Inflation in Lithuania, economists say, is virtually gone. However, the overall price level is higher than three years ago and is not going down. Inflation has finally come to a real halt. In April, both monthly and annual inflation in Lithuania stood at 0.1 percent. While many services continue getting more expensive, prices of non-food products have stabilized, while food prices have even decreased. “If we look at the annual price change, food is slightly cheaper compared to last year. But in April, food became slightly more expensive,” points out Tadas Povilauskas, economist at SEB Bank.

Arūnas Tarnauskas, a business owner who runs 64 grocery stores in Lithuania, says that in some areas his store is the only place where people can shop. The buyers are mostly elder people who live in rural areas. “Our shoppers are price-sensitive and react because price changes are hard for them. When we lower the price, it’s less perceptible. But when it gets more expensive, everyone reacts,” says Tarnauskas.

Economists say near-zero inflation in April is lower than usual for this month. This is due to the ongoing effect of cheaper energy resources. “Oils, grain products have become cheaper. And quite significantly. Vegetables went up, while other products remained at the same level. So, in general terms, we saw a basket becoming cheaper in the first quarter,” says Tarnauskas.
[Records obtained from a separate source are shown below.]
(* ===== verification/StreamParser.v ===== *)
(** The ordered stream of a subscriber's connection
    ([Subscriber::ParseAndStageOrderedBytes] of src/client/subscriber.cc): bytes
    arrive in chunks of any size, batches and messages are cut out of them, and
    what is incomplete is carried over to the next chunk. *)

From S2P Require Import Prelude Bytes Wire.
Import wire.

(** ** Wire fields *)
Definition ReadWireField (n : nat) (bytes : list Z) (offset : nat) : Z := get_le n (drop offset bytes).
Definition WriteWireField (n : nat) (bytes : list Z) (offset : nat) (value : Z) : list Z :=
  take offset bytes ++ put_le n value ++ drop (offset + n) bytes.
Definition BatchMetadata_read (bytes : list Z) : BatchMetadata :=
  mkBatchMetadata (ReadWireField 8 bytes 0) (ReadWireField 4 bytes 8) (ReadWireField 2 bytes 12) (ReadWireField 2 bytes 14).

Definition size_of (bytes : list Z) : Z := Z.of_nat (length bytes).

(** ** State

    A message is the frame it points to in its retained chunk: a chunk is
    written only inside the frame being parsed. *)
Record OwnedMessage := mkOwnedMessage {
  om_header_version : Z;
  om_bytes : list Z;
}.

Record BatchMetadataState := mkBatchMetadataState {
  has_pending_metadata : bool;
  pending_metadata : BatchMetadata;
  current_batch_messages_processed : Z;
  next_message_order_in_batch : Z;
}.
#[export] Instance eta_BatchMetadataState : Eta BatchMetadataState := fun s =>
  mkBatchMetadataState (has_pending_metadata s) (pending_metadata s) (current_batch_messages_processed s)
    (next_message_order_in_batch s).

(** [carry] is the capacity of the carry chunk, [carry_bytes] its first
    [carry_size] bytes. *)
Record StreamParseState := mkStreamParseState {
  carry : option Z;
  carry_bytes : list Z;
  batch_state : BatchMetadataState;
}.
#[export] Instance eta_StreamParseState : Eta StreamParseState := fun s =>
  mkStreamParseState (carry s) (carry_bytes s) (batch_state s).

Definition no_metadata : BatchMetadata := mkBatchMetadata 0 0 0 0.
Definition StreamParseState_init : StreamParseState :=
  mkStreamParseState None [] (mkBatchMetadataState false no_metadata 0 0).

(** What a call collects. *)
Record Parsed := mkParsed {
  parsed_messages : list (Z * OwnedMessage);
  gap_batch_starts : list Z;
  parse_errors : Z;
}.
Definition parsed_app (a b : Parsed) : Parsed :=
  mkParsed (parsed_messages a ++ parsed_messages b) (gap_batch_starts a ++ gap_batch_starts b) (parse_errors a + parse_errors b).
Definition parsed_nil : Parsed := mkParsed [] [] 0.

(** ** Retained memory

    The budget and the descriptors are shared with the other connections and
    the consumer.  [answers] says what the successive uses of them give: false
    where an allocation fails or [retention_exhausted_] is found set.  The flag
    is never cleared. *)
Record Retention := mkRetention {
  retention_exhausted : bool;
  answers : list bool;
}.
Definition retention_query (r : Retention) : bool * Retention :=
  if retention_exhausted r then (false, r)
  else match answers r with
       | [] => (true, r)
       | a :: l => (a, mkRetention (negb a) l)
       end.
Definition FailOrderedRetention (r : Retention) : Retention := mkRetention true (answers r).
(** The load of the flag, then the reservation and the allocation. *)
Definition AllocateRetainedChunk (r : Retention) : bool * Retention :=
  let '(ok, r) := retention_query r in if ok then retention_query r else (false, r).
Definition AcquireOwnedMessage (r : Retention) : bool * Retention := retention_query r.
(** One attempt of the consumer: the receivers' operations, then a pop. *)
Lemma attempt_pop turns w rs ret s' :
  (forall r, r ∈ rs -> r ∈ concat (turn_ops <$> turns)) ->
  TryPopOrderedMessageLocked (fold_left receive rs (w_sub w)) = (ret, s') ->
  let w' := run w ((Receive <$> rs) ++ [Pop]) in
  Forall (fun o => match o with Receive r => r ∈ concat (turn_ops <$> turns) | _ => True end) ((Receive <$> rs) ++ [Pop]) /\
  w_sub w' = s' /\ exists l, w_delivered w' = w_delivered w ++ l /\ l.*2 = option_list ret.
Proof.
  intros Hrs E. cbn zeta. split.
  { apply Forall_app. split; [|by apply Forall_singleton]. apply Forall_fmap, Forall_forall. intros r Hr. by apply Hrs. }
  rewrite run_app, fold_receive_run. cbn [run fold_left do_op w_sub]. rewrite E. split; [done|]. eexists. split; [done|]. apply number_snd.
Qed.

Lemma attempt_batch turns w rs n out s' :
  (forall r, r ∈ rs -> r ∈ concat (turn_ops <$> turns)) ->
  TryPopOrderedMessagesLocked n (fold_left receive rs (w_sub w)) = (s', out) ->
  let w' := run w ((Receive <$> rs) ++ [PopBatch n]) in
  Forall (fun o => match o with Receive r => r ∈ concat (turn_ops <$> turns) | _ => True end) ((Receive <$> rs) ++ [PopBatch n]) /\
  w_sub w' = s' /\ exists l, w_delivered w' = w_delivered w ++ l /\ l.*2 = out.
Proof.
  intros Hrs E. cbn zeta. split.
  { apply Forall_app. split; [|by apply Forall_singleton]. apply Forall_fmap, Forall_forall. intros r Hr. by apply Hrs. }
  rewrite run_app, fold_receive_run. cbn [run fold_left do_op w_sub]. rewrite E. split; [done|]. eexists. split; [done|]. apply number_snd.
Qed.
However, while inflation has abated, prices remain at a higher level compared to before the energy crisis. “Roughly speaking, prices in Lithuania have risen by around 30 percent over the last four years,” calculates Povilauskas. Still, people’s purchasing power has been growing in tandem with the prices, says economist Povilauskas.

“We had double-digit growth figures. At 10 percent annually in the last 4–5 years, overtaking inflation. […] At the beginning of this year, the purchasing power of the working person is back to the level of two years ago, and that of the pensioner has definitely returned,” says the economist. The exception, however, are people with mortgages who have to pay significantly higher interest.

Retail sales have grown. But, says Pricer.lt, only because spring is unusual this year: February is a day longer and Easter was earlier than usual. In the summer, retailers expect to increase their turnovers, as is usually the case. In some regions, they are even hiring additional staff.

“The income of the Lithuanian population is rising, which means that, one way or another, there is still money to be spent on something. So if the weather is good, the mood is good, the supply is at hand, people spend,” says Tarnauskas.

Economists now look forward to seeing inflation figures for May. If fuel prices go even lower, a modest annual deflation is possible in May. In autumn, however, the effect of cheaper energy will end. Economists are forecasting annual inflation of 1–2 percent by the end of the year.